[Saved data entries]

————

(* ===== verification/IotFind.v ===== *)
(** * IotFind: how a phone finds the device

    IoT_Demo/user/user_devicefind.c, compiled with [LIGHT_DEVICE].  [os_zalloc]
    succeeds; plain [char] is unsigned, as on this processor. *)

From Stdlib Require Import String.
From stdpp Require Import gmap.
From S2P Require Import Prelude CMem CString Board UartDriver SmartConfig TcpClient UdpServer MqttConfig IotControl IotHttp IotJson IotCloud.
Local Open Scope string_scope.
Local Open Scope Z_scope.
Local Open Scope sm_scope.
Local Open Scope list_scope.

Definition device_find_request : list Z := chars "Are You Espressif IOT Smart Device?".
Definition device_find_response_ok : list Z := chars "I'm Light.".
(** include/espconn.h *)
Definition ESPCONN_OK : Z := 0.

(** [ptrespconn.proto.udp] *)
Record find_vars := mk_find { find_udp : option esp_udp }.
#[export] Instance eta_find : Settable find_vars := λ v, mk_find (find_udp v).
Definition find_initial : find_vars := mk_find None.

(** [ip_addr_netcmp( a, b, mask )] *)
Definition ip_addr_netcmp (a b mask : Z) : bool := Z.land a mask =? Z.land b mask.

(** The answer: "%s" MACSTR " " IPSTR. *)
Definition find_answer (hwaddr : list Z) (ip : Z) : list Z := device_find_response_ok ++ MACSTR hwaddr ++ [32] ++ IPSTR ip.

Section Find.
Context `{Env} `{Kept} `{Station} `{Peer} {X : Type} `{PF : Part X find_vars}.

Definition the_find : F X esp_udp := u <- pvar find_udp ;; slift u.

Definition address_of (ifx : Z) : F X (ip_info * list Z) :=
  l <- sget log ;; call (wifi_get_macaddr ifx) ;; sret (ip_info_now l ifx, macaddr l ifx).

(** The address and the interface the answer names. *)
Definition own_address : F X (ip_info * list Z) :=
  mode <- ask wifi_get_opmode ;;
  if negb (u8 mode =? STATION_MODE) then
    r <- address_of SOFTAP_IF ;;
    u <- the_find ;; remote <- slift (word_of_bytes (udp_remote_ip u)) ;;
    if negb (ip_addr_netcmp remote (ip (fst r)) (netmask (fst r))) then address_of STATION_IF else sret r
  else address_of STATION_IF.

(** The answer goes through an array of 40 characters, to the sender. *)
Definition find_reply (ipconfig : ip_info) (hwaddr : list Z) : F X unit :=
  b <- slift (bsplice (replicate 40 0) 0 (find_answer hwaddr (ip ipconfig) ++ [0])) ;;
  call (os_printf "%s\n") ;;
  d <- slift (string_of b) ;;
  l <- sget log ;;
  r <- ask (espconn_get_connection_info ptrespconn) ;;
  if negb (i8 r =? ESPCONN_OK) then sret tt
  else
    let '(remote, port) := remot_info l in
    u <- the_find ;;
    ip4 <- slift (bslice remote 0 4) ;;
    pmodify (λ v, v <| find_udp := Some (u <| udp_remote_ip := ip4 |> <| udp_remote_port := i32 port |>) |>) ;;
    u <- the_find ;;
    call (espconn_sent_udp ptrespconn (udp_remote_ip u) (udp_remote_port u) d).

(** [os_strncmp( a, b, n ) == 0] of two blocks *)
Fixpoint os_strncmp_eq (n : nat) (a b : list Z) : option bool :=
  match n with
  | O => Some true
  | S n =>
      match a, b with
      | x :: a, y :: b => if x =? y then (if x =? 0 then Some true else os_strncmp_eq n a b) else Some false
      | _, _ => None
      end
  end.

Definition user_devicefind_recv (pusrdata : option (list Z)) (length : Z) : F X unit :=
  r <- own_address ;;
  let '(ipconfig, hwaddr) := r in
  match pusrdata with
  | None => sret tt
  | Some data =>
      let n := zlen device_find_request in
      same <- (if length =? n then slift (os_strncmp_eq (Z.to_nat n) data (device_find_request ++ [0])) else sret false) ;;
      if same : bool then find_reply ipconfig hwaddr
      else if length =? n + 18 then
        b <- slift (bsplice (replicate 60 0) 0 (device_find_request ++ [32] ++ MACSTR hwaddr ++ [0])) ;;
        call (os_printf "%s") ;;
        mine <- slift (os_strncmp_eq (Z.to_nat (n + 18)) b data) ;;
        if mine : bool then find_reply ipconfig hwaddr else sret tt
      else sret tt
  end.

Definition user_devicefind_init : F X unit :=
  pmodify (λ v, v <| find_udp := Some (mk_esp_udp 1025 0 (replicate 4 0)) |>) ;;
  call (espconn_regist ptrespconn fp_user_devicefind_recv) ;;
  call (espconn_create ptrespconn).
End Find.

(** ** Lengths *)

Lemma zlen_hex2 v : zlen (hex2 v) = 2.
Proof. reflexivity. Qed.
Lemma zlen_MACSTR b : length b = 6%nat -> zlen (MACSTR b) = 17.
Proof. intros Hb. do 7 (destruct b as [|? b]; try discriminate Hb). reflexivity. Qed.
Lemma zlen_find_answer hw a : length hw = 6%nat -> zlen (find_answer hw a) = 28 + zlen (IPSTR a).
Proof. intros Hw. unfold find_answer. rewrite !zlen_app, zlen_MACSTR by done. change (zlen device_find_response_ok) with 10. zlia. Qed.

Lemma decimal_no_zero n z : 0 <= z -> no_char 0 (decimal_fuel n z).
Proof. intros. apply isdigit_no_char; [done|]. by apply decimal_digits. Qed.
Lemma find_answer_no_zero hw a : Forall is_byte hw -> length hw = 6%nat -> no_char 0 (find_answer hw a).
Proof.
  intros Hb Hw. assert (Hx : forall v, is_byte v -> no_char 0 (hex2 v)).
  { intros v [H0 H1]. unfold no_char, hex2. cbn. repeat constructor; destruct (_ <? 10); dlia. }
  do 7 (destruct hw as [|? hw]; try discriminate Hw). repeat (apply Forall_cons_1 in Hb as [? Hb]).
  unfold find_answer, MACSTR, IPSTR, le_bytes. cbn [take fmap list_fmap separated].
  repeat match goal with
  | |- no_char 0 (hex2 _) => by apply Hx
  | |- no_char 0 (decimal _) => apply decimal_no_zero; dlia
  | |- no_char 0 device_find_response_ok => by repeat constructor
  | |- no_char 0 (_ ++ _) => apply Forall_app; split
  | |- no_char 0 (_ :: _) => apply Forall_cons_2; [done|]
  | |- Forall _ (hex2 _) => by apply Hx
  | |- Forall _ (decimal _) => apply decimal_no_zero; dlia
  | |- Forall _ device_find_response_ok => by repeat constructor
  | |- Forall _ (_ ++ _) => apply Forall_app; split
  | |- Forall _ (_ :: _) => apply Forall_cons_2; [done|]
  | |- Forall _ [] => apply Forall_nil_2
  end.
Qed.

Lemma strncmp_same n a r : (n <= length a)%nat -> no_char 0 a -> os_strncmp_eq n (a ++ r) (a ++ [0]) = Some true.
Proof.
  intros Hn Ha. revert n Hn. induction Ha as [|x a Hx _ IH]; intros n Hn; [destruct n; [done|cbn in Hn; lia]|].
  destruct n as [|n]; [done|]. cbn. rewrite Z.eqb_refl. apply Z.eqb_neq in Hx. rewrite Hx. apply IH. cbn in Hn. lia.
Qed.

Section Laws.
Context `{Env} `{Kept} `{Station} `{Peer} {X : Type} `{PF : Part X find_vars}.
Implicit Types s : sys X.

(** The search without the address of a device, as the phone sends it. *)
Lemma search_replies data s (Q : unit -> sys X -> Prop) :
  wp own_address s (λ r s1, wp (find_reply (fst r) (snd r)) s1 Q) ->
  wp (user_devicefind_recv (Some (device_find_request ++ data)) (zlen device_find_request)) s Q.
Proof.
  intros HQ. unfold user_devicefind_recv. apply wp_bind. eapply wp_mono; [exact HQ|]. cbv beta. intros [ic hw] s1 HQ1.
  cbv zeta. rewrite Z.eqb_refl. apply wp_bind. apply (wp_lift _ true); [|exact HQ1].
  apply strncmp_same; [done|by repeat constructor].
Qed.

(** The device is in station mode and reports address [a] and MAC [hw]. *)
Definition station_says s a hw : Prop :=
  u8 (u32 (sdk_ret (log s) wifi_get_opmode)) = STATION_MODE /\
  let l := log s ++ [Got wifi_get_opmode (u32 (sdk_ret (log s) wifi_get_opmode))] in
  ip (ip_info_now l STATION_IF) = a /\ macaddr l STATION_IF = hw.

Lemma own_station s a hw (Q : ip_info * list Z -> sys X -> Prop) : station_says s a hw ->
  (forall i v, ip i = a -> Q (i, hw) (mk_sys (log s ++ [Got wifi_get_opmode v; Do (wifi_get_macaddr STATION_IF)]) (mem s) (st s))) -> wp own_address s Q.
Proof.
  intros (Hm & Ha & Hw) HQ. unfold own_address, address_of. apply wp_bind, wp_ask. rewrite Hm. cbn [Z.eqb STATION_MODE Pos.eqb negb].
  apply wp_bind, wp_get, wp_bind, wp_call, wp_ret. cbn [log mem st]. rewrite Hw, <- app_assoc. by apply HQ.
Qed.

(** C28: a search is answered.  In station mode, the text the phone broadcasts is
    answered with "I'm Light.", the MAC address and the IP address of the
    device, once and with nothing else, to the address and port the datagram came
    from, as the SDK reports them for this datagram; provided it reports them at
    all and the IP address has at most eleven characters ([search_overflows] is
    about longer ones). *)
Theorem search_answered data s a hw u :
  station_says s a hw -> length hw = 6%nat -> Forall is_byte hw -> zlen (IPSTR a) <= 11 ->
  (forall l, i8 (u32 (sdk_ret l (espconn_get_connection_info ptrespconn))) = ESPCONN_OK) ->
  (forall l, zlen (fst (remot_info l)) = 4) -> find_udp (part (st s)) = Some u ->
  wp (user_devicefind_recv (Some (device_find_request ++ data)) (zlen device_find_request)) s (λ _ s', exists v r,
    let l := log s ++ [Got wifi_get_opmode v; Do (wifi_get_macaddr STATION_IF); Do (os_printf "%s\n")] in
    let from := fst (remot_info l) in let port := i32 (snd (remot_info l)) in
    log s' = l ++ [Got (espconn_get_connection_info ptrespconn) r; Do (espconn_sent_udp ptrespconn from port (find_answer hw a))] /\
    find_udp (part (st s')) = Some (u <| udp_remote_ip := from |> <| udp_remote_port := port |>)).
Proof.
  intros Hs Hw Hb Hlen Hok Hpeer Hu. apply search_replies. eapply own_station; [exact Hs|]. intros i v <-. cbn [fst snd].
  pose proof (zlen_find_answer hw (ip i) Hw) as Hz. unfold find_reply. apply wp_bind. eapply wp_lift.
  { apply bsplice_zeros. rewrite zlen_app, Hz. change (zlen [0]) with 1. lia. }
  apply wp_bind, wp_call, wp_bind. eapply wp_lift.
  { rewrite <- app_assoc. apply string_of_app. by apply find_answer_no_zero. }
  apply wp_bind, wp_get, wp_bind, wp_ask. rewrite Hok. cbn [Z.eqb ESPCONN_OK negb log mem st]. rewrite <- app_assoc. cbn [app].
  set (l' := log s ++ [_; _; _]). destruct (remot_info l') as [remote port] eqn:Ep.
  apply wp_bind. unfold the_find. apply wp_bind, wp_pvar. cbn [st]. rewrite Hu. eapply wp_lift; [done|].
  assert (Hr : zlen remote = 4) by (rewrite <- (Hpeer l'), Ep; done).
  apply wp_bind. eapply wp_lift.
  { pose proof (bslice_drop remote 0 remote [] ltac:(lia)) as E. rewrite Hr in E. apply E. by rewrite app_nil_r. }
  apply wp_bind, wp_pmodify. apply wp_bind, wp_bind, wp_pvar. cbn [log mem st]. rewrite part_set. eapply wp_lift; [done|].
  apply wp_call. cbn [log mem st]. eexists v, _. cbv zeta. fold l'. rewrite Ep, part_set. cbn [fst snd]. split; [|done]. by rewrite <- app_assoc.
Qed.

(** A longer IP address overflows the array.  In station mode, with an address
    of twelve characters or more, as 192.168.1.10, every search makes the device
    write past the 40 characters of [DeviceBuffer]. *)
Theorem search_overflows data s a hw :
  station_says s a hw -> length hw = 6%nat -> 12 <= zlen (IPSTR a) ->
  user_devicefind_recv (Some (device_find_request ++ data)) (zlen device_find_request) s = None.
Proof.
  intros (Hm & Ha & Hw) Hl Hlen.
  unfold user_devicefind_recv. erewrite run_bind.
  2:{ unfold own_address, address_of. erewrite run_bind by reflexivity. rewrite Hm. cbn [Z.eqb STATION_MODE Pos.eqb negb]. reflexivity. }
  cbn [log]. rewrite Hw. cbv zeta. rewrite Z.eqb_refl.
  erewrite run_bind by (unfold slift; rewrite strncmp_same; [reflexivity|done|by repeat constructor]). cbv iota.
  unfold find_reply, sbind at 1, slift at 1. rewrite Ha.
  assert (E : bsplice (replicate 40 0) 0 (find_answer hw a ++ [0]) = None); [|by rewrite E].
  unfold bsplice. change (zlen (replicate 40 0)) with 40. rewrite zlen_app, zlen_find_answer by done.
  change (zlen [0]) with 1. by zfalse (0 + (28 + zlen (IPSTR a) + 1) <=? 40).
Qed.

(** Which address the answer names is decided by the address of the phone that was
    answered before, not of the one that asks: the first search after start-up
    over the device's own access point is answered with the address of the
    station. *)
Theorem first_search_names_station s u :
  (forall l, u8 (u32 (sdk_ret l wifi_get_opmode)) ≠ STATION_MODE) -> find_udp (part (st s)) = Some u -> udp_remote_ip u = replicate 4 0 ->
  (forall l, Z.land (ip (ip_info_now l SOFTAP_IF)) (netmask (ip_info_now l SOFTAP_IF)) ≠ 0) ->
  wp own_address s (λ r s', st s' = st s /\ exists l, r = (ip_info_now l STATION_IF, macaddr l STATION_IF)).
Proof.
  intros Hm Hu Hz Hip. unfold own_address, address_of, the_find. apply wp_bind, wp_ask.
  replace (u8 _ =? STATION_MODE) with false by (symmetry; apply Z.eqb_neq, Hm). cbn [negb].
  do 2 apply wp_bind. apply wp_get, wp_bind, wp_call, wp_ret, wp_bind, wp_bind, wp_pvar. cbn [log mem st]. rewrite Hu.
  eapply wp_lift; [done|]. apply wp_bind. eapply wp_lift; [rewrite Hz; reflexivity|]. cbn [fst]. unfold ip_addr_netcmp.
  set (l := log s ++ _). specialize (Hip l). change (nthZ (replicate 4 0) 0 + 256 * nthZ (replicate 4 0) 1 + 65536 * nthZ (replicate 4 0) 2 + 16777216 * nthZ (replicate 4 0) 3) with 0.
  rewrite Z.land_0_l. replace (0 =? Z.land _ _) with false by (symmetry; apply Z.eqb_neq; congruence). cbn [negb].
  apply wp_bind, wp_get, wp_bind, wp_call, wp_ret. split; [done|]. by eexists.
Qed.
End Laws.

(** ** The theorems at concrete inputs *)

Definition find_env : Env := mk_env (λ _ _, 0) (λ _ c, match c with wifi_get_opmode => 1 | _ => 0 end).
Definition find_kept : Kept := mk_kept (λ _ _, [24; 254; 52; 1; 2; 3]) (λ _ _, []) (λ _ _ _, []).
Definition find_station (a : Z) : Station := mk_station (λ _, zero_sta) (λ _, zero_ap) (λ _ _, mk_ip_info a 0x00FFFFFF 0) (λ _, 0) [].
Definition find_peer : Peer := λ _, ([192; 168; 4; 2], 1025).
Definition found_by : sys find_vars := mk_sys [] ∅ (mk_find (Some (mk_esp_udp 1025 0 (replicate 4 0)))).

(** 192.168.4.7 *)
Lemma search_answered_witness :
  wp (@user_devicefind_recv find_env find_kept (find_station 0x0704A8C0) find_peer find_vars _ (Some (device_find_request ++ [0])) (zlen device_find_request)) found_by
    (λ _ s', exists v r, log s' = [Got wifi_get_opmode v; Do (wifi_get_macaddr STATION_IF); Do (os_printf "%s\n");
      Got (espconn_get_connection_info ptrespconn) r; Do (espconn_sent_udp ptrespconn [192; 168; 4; 2] 1025 (chars "I'm Light.18:fe:34:01:02:03 192.168.4.7"))]).
Proof.
  destruct (@search_answered find_env find_kept (find_station 0x0704A8C0) find_peer find_vars _ [0] found_by 0x0704A8C0 [24; 254; 52; 1; 2; 3]
    (mk_esp_udp 1025 0 (replicate 4 0))) as ([] & s' & E & v & r & El & _).
  - split; [reflexivity|]. split; reflexivity.
  - reflexivity.
  - bytes_tac.
  - vm_compute. discriminate.
  - reflexivity.
  - reflexivity.
  - reflexivity.
  - exists tt, s'. split; [exact E|]. exists v, r. rewrite El. reflexivity.
Defined.

(** 192.168.1.10 *)
Lemma search_overflows_witness :
  @user_devicefind_recv find_env find_kept (find_station 0x0A01A8C0) find_peer find_vars _ (Some (device_find_request ++ [0])) (zlen device_find_request) found_by = None.
Proof.
  apply (@search_overflows find_env find_kept (find_station 0x0A01A8C0) find_peer find_vars _ [0] found_by 0x0A01A8C0 [24; 254; 52; 1; 2; 3]).
  - split; [reflexivity|]. split; reflexivity.
  - reflexivity.
  - vm_compute. discriminate.
Defined.

Definition ap_env : Env := mk_env (λ _ _, 0) (λ _ c, match c with wifi_get_opmode => 3 | _ => 0 end).
Lemma first_search_names_station_witness :
  wp (@own_address ap_env find_kept (find_station 0x0104A8C0) find_vars _) found_by (λ r _, r = (mk_ip_info 0x0104A8C0 0x00FFFFFF 0, [24; 254; 52; 1; 2; 3])).
Proof.
  destruct (@first_search_names_station ap_env find_kept (find_station 0x0104A8C0) find_vars _ found_by (mk_esp_udp 1025 0 (replicate 4 0)))
    as (r & s' & E & _ & l & Er).
  - intros l. vm_compute. discriminate.
  - reflexivity.
  - reflexivity.
  - intros l. vm_compute. discriminate.
  - exists r, s'. split; [exact E|]. rewrite Er. reflexivity.
Defined.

————

**WHAT YOU ARE ASKED TO DO**: From the data above, reproduce word for word the lines running from the line with "intros (Hm & Ha & Hw) Hl Hlen." to the line with "cbn [log]. rewrite", ends included.

**RESULT BELOW**:
  intros (Hm & Ha & Hw) Hl Hlen.
  unfold user_devicefind_recv. erewrite run_bind.
  2:{ unfold own_address, address_of. erewrite run_bind by reflexivity. rewrite Hm. cbn [Z.eqb STATION_MODE Pos.eqb negb]. reflexivity. }
  cbn [log]. rewrite Hw. cbv zeta. rewrite Z.eqb_refl.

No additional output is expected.